I do think that missing a playdate is probably a good consequence of behaving badly on a previous one. You could explain it in terms of not being able to trust her to behave well in other people's homes/around friends/whatever. Then she can directly relate the consequence to the action. At the age of 4 she certainly should be able to remember an outburst like that the next day to be able to make the connection. It would be different if you were dealing with a toddler.

milkysallgone · 08/04/2009 15:44

I told her we weren't going in the car on the way home. I have been giving her the cold treatment since then. I'm afraid I've just burst into tears in front of dd .

She was really concerned and tender and then started crying too . I've never seen her like that, she's usually all bravado. Feel crappy now poor thing!

OP posts:
katiestar · 08/04/2009 15:46

YABU it is very unfair to the other child .I don't think you should inonvenience /disappoint another family and i don't think it is right to teach your DD that you can mess other people about like that.It is fine to back track on something you have said in the heat of the moment as long as you explain why.Do you want your kids to think people can never change their mind if they make a wrong decision
I would explain to your DD you are not cancelling out of respect for the other child , but if she doesn't leave the playdate in an appropriate manner the family might well never invite her back again.

milkysallgone · 08/04/2009 15:46

think showing her the splinter I managed to get under my nail when bowling her out of the garden gate has upset her quite a bit

OP posts:
giantkatestacks · 08/04/2009 15:54

I disagree actually katiestar - just because it shows children that their actions can hurt other people as well as themselves - ie shes lost out, mums been hurt and the other girl is upset as well.

I dont think you can backtrack as well - its a good lesson in thinking before you say something. Manys the time that I wish I hadnt said - 'right thats not tv for you this afternoon' doh.[slaps forehead]

Hulababy · 08/04/2009 15:56

Find a way so that she can earn back going - then you get to go and her friend isn't let down.

4y isn't very big really and her poor friend is the one who will lose out most IMO, which doesn't seem fair. And by timorrow your 4y might have forgotten what even happened today anyay - well to what extent it happened.

Nekabu · 08/04/2009 16:02

As you've said it's cancelled, then it's cancelled. Can you reschedule on the QT though? I'm sure the other mum will understand!

LIZS · 08/04/2009 16:03

I think you have to be more immediate with the punishment ie today's tv , ice cream whatever. She is still little enoguh that consequences can't be too far ahead or they lose impact.

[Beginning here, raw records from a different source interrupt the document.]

Lemma supplied_attributes_reach_the_engine_seed :
  let r := runCall demoEngine demoFirstCall demoFresh in
  exists shapes encs eopts sink shape sa,
    In (call_generate shapes encs eopts sink) r.2 /\
    shapes !! 0%nat = Some shape /\ nis_attributes shape = Some sa /\ sa_seed sa = 42.
Proof.
  intros r.
  assert (Hin : exists shapes encs eopts sink shape,
             In (call_generate shapes encs eopts sink) r.2 /\ shapes !! 0%nat = Some shape).
  { let l := eval vm_compute in r.2 in
    assert (Hl : r.2 = l) by (vm_compute; reflexivity).
    rewrite Hl. do 5 eexists. split; [do 3 right; left; reflexivity|reflexivity]. }
  destruct Hin as (shapes & encs & eopts & sink & shape & Hin & Hshape).
  destruct (supplied_attributes_reach_the_engine demoEngine demoCtx
              [ {[ "seed" := PyInt 42 ]} ] "good.rpk" ENCODER_ID_PYTHON ∅ demoFresh
              r.1.1 r.1.2 r.2 shapes encs eopts sink 0 shape)
    as (a & sa & Ha & Hsa & Hattrs & Hkeys).
  - subst r. unfold runCall, demoFirstCall. cbn [call_prtCtx call_shapeAttributes
      call_rulePackagePath call_geometryEncoderName call_geometryEncoderOptions].
    by destruct (generateModel _ _ _ _ _ _ _) as [[? ?] ?].
  - exact Hin.
  - exact Hshape.
  - exists shapes, encs, eopts, sink, shape, sa. do 3 (split; [assumption|]).
    vm_compute in Ha. injection Ha as <-.
    destruct (Hkeys _ Hattrs) as (_ & _ & Hseed & _).
    rewrite Hseed; reflexivity.
Defined.

(** ** [generateAnotherModel] and the resolve map held *)

Lemma passesGuards_frame ctx attrs g g' :
  frame g g' -> passesGuards ctx attrs g' <-> passesGuards ctx attrs g.
Proof.
  unfold frame, passesGuards, enoughAttributes. intros (_ & _ & _ & _ & -> & ->). done.
Qed.

Lemma generateModel_held E ctx attrs path enc opts g :
  mResolveMap (generateModel E ctx attrs path enc opts g).1.2 =
  if decide (passesGuards ctx attrs g) then resolveMapAfter E path g else mResolveMap g.
Proof.
  destruct (generateModel E ctx attrs path enc opts g) as [[out g'] evs] eqn:H.
  pose proof (generateModel_anatomy E _ _ _ _ _ _ _ _ _ H)
    as (_ & _ & [(Hng & -> & _)|(Hg & Hrm & _)]); simpl.
  - by rewrite decide_False.
  - by rewrite decide_True.
Qed.

Lemma afterCalls_held E g0 calls : forall g,
  frame g0 g ->
  mResolveMap (afterCalls E calls g) = fold_left (heldAfterCall E g0) calls (mResolveMap g).
Proof.
  induction calls as [|c calls IH]; intros g Hf; [done|].
  cbn [afterCalls fold_left]. change (fold_left _ calls ?x) with (afterCalls E calls x) at 1.
  rewrite IH.
  - f_equal. unfold runCall. rewrite generateModel_held. unfold heldAfterCall, resolveMapAfter.
    pose proof (passesGuards_frame (call_prtCtx c) (call_shapeAttributes c) g0 g Hf) as Hiff.
    destruct (decide (passesGuards (call_prtCtx c) (call_shapeAttributes c) g)) as [Hg|Hg];
      destruct (decide (passesGuards (call_prtCtx c) (call_shapeAttributes c) g0))
        as [Hg0|Hg0]; tauto || done.
  - eapply frame_trans; [done|]. apply generateModel_frame.
Qed.

(** C7, as amended. On a constructed instance, after any earlier calls,
    [generateAnotherModel] returns an empty sequence with a reported error,
    the instance untouched, whenever the instance holds no resolve map, and
    otherwise its result is that of [generateModel] with an empty
    rule-package path, an empty encoder name and empty encoder options. The
    map held is [heldResolveMap]: none on a fresh instance and as long as
    every call was stopped by a guard, named no rule package, or had its
    resolution raise or return null; the map of the last resolution that
    returned, otherwise, whether or not that call succeeded. *)
Theorem generateAnotherModel_spec (E : Engine) (myGeo : list InitialShape.t)
    (calls : list Call) (prtCtx : option PRTContext)
    (shapeAttributes : list (gmap string PyValue)) :
  let g0 := ModelGenerator_of E myGeo in
  let g := afterCalls E calls g0 in
  mResolveMap g = heldResolveMap E g0 calls /\
  (heldResolveMap E g0 calls = None ->
   generateAnotherModel E prtCtx shapeAttributes g =
     (Returned [], g, [LOG_ERR "generate model with all required parameters"])) /\
  (is_Some (heldResolveMap E g0 calls) ->
   generateAnotherModel E prtCtx shapeAttributes g =
     generateModel E prtCtx shapeAttributes "" "" ∅ g).
Proof.
  intros g0 g.
  assert (Hheld : mResolveMap g = heldResolveMap E g0 calls).
  { unfold g, heldResolveMap. rewrite (afterCalls_held E g0 calls g0) by apply frame_refl.
    f_equal. apply ModelGenerator_new_inv. }
  split; [done|]. unfold generateAnotherModel. rewrite Hheld.
  split; [by intros ->|by intros [rm ->]].
Qed.

Lemma generateAnotherModel_fresh_and_used :
  generateAnotherModel demoEngine demoCtx [∅] demoFresh =
    (Returned [], demoFresh, [LOG_ERR "generate model with all required parameters"]) /\
  generateAnotherModel demoEngine demoCtx [∅] demoUsed =
    generateModel demoEngine demoCtx [∅] "" "" ∅ demoUsed.
Proof.
  destruct (generateAnotherModel_spec demoEngine [demoShape] [] demoCtx [∅])
    as (_ & Hnone & _).
  destruct (generateAnotherModel_spec demoEngine [demoShape] [demoFirstCall] demoCtx [∅])
    as (_ & _ & Hsome).
  split.
  - apply Hnone. reflexivity.
  - apply Hsome. vm_compute. eexists. reflexivity.
Defined.

(** C7, as stated, fails: a resolve map can be held although no call has
    succeeded. On a fresh instance, a first call whose resolution yields a
    map with a failure status returns empty with an error; the map stays,
    no encoder set exists, and [generateAnotherModel] then reads
    [mEncodersNames[0]] of an empty vector: undefined behaviour, no error
    reported. And a first call whose generation pass fails returns empty
    with an error; [generateAnotherModel] then runs a generation pass and
    returns a model, where the claim has it report a missing resolve map. *)
Lemma generateAnotherModel_after_failed_calls :
  let fresh := ModelGenerator_of demoUnreliableEngine [demoShape] in
  let half := generateModel demoUnreliableEngine demoCtx [∅] "half.rpk"
                ENCODER_ID_PYTHON ∅ fresh in
  let again := generateAnotherModel demoUnreliableEngine demoCtx [∅] half.1.2 in
  let failed := generateModel demoUnreliableEngine demoCtx [ {[ "seed" := PyInt 13 ]} ]
                  "good.rpk" ENCODER_ID_PYTHON ∅ fresh in
  let retry := generateAnotherModel demoUnreliableEngine demoCtx [∅] failed.1.2 in
  (half.1.1 = Returned [] /\ length (errors half.2) = 1%nat /\ generateCalls half.2 = [] /\
   again.1.1 = UndefinedBehaviour /\ errors again.2 = []) /\
  (failed.1.1 = Returned [] /\ length (errors failed.2) = 1%nat /\
   length (generateCalls retry.2) = 1%nat /\ errors retry.2 = [] /\
   exists m, retry.1.1 = Returned [m]).
Proof. vm_compute. repeat split; try reflexivity. eexists. reflexivity. Qed.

Tomorrow is another day but make it quite clear before you go out that at any hint of a repeat of the behaviour you will leave immediately whether she is ready or not. Make sure you give plenty of warning that you are leaving. ie with 15 mins to go say it is time ot start tidying up, then 5 minutes lets hget our shoes etc and stick to it . No prevarication or delay tactics, even if you put her in the car with no shoes on . Might be worth ringing the other mum today and saying what has happened in case you need to curtail it tomorrow. Maybe you could even rearrange it for another day if she prefers and can offer her dd an alternative activity.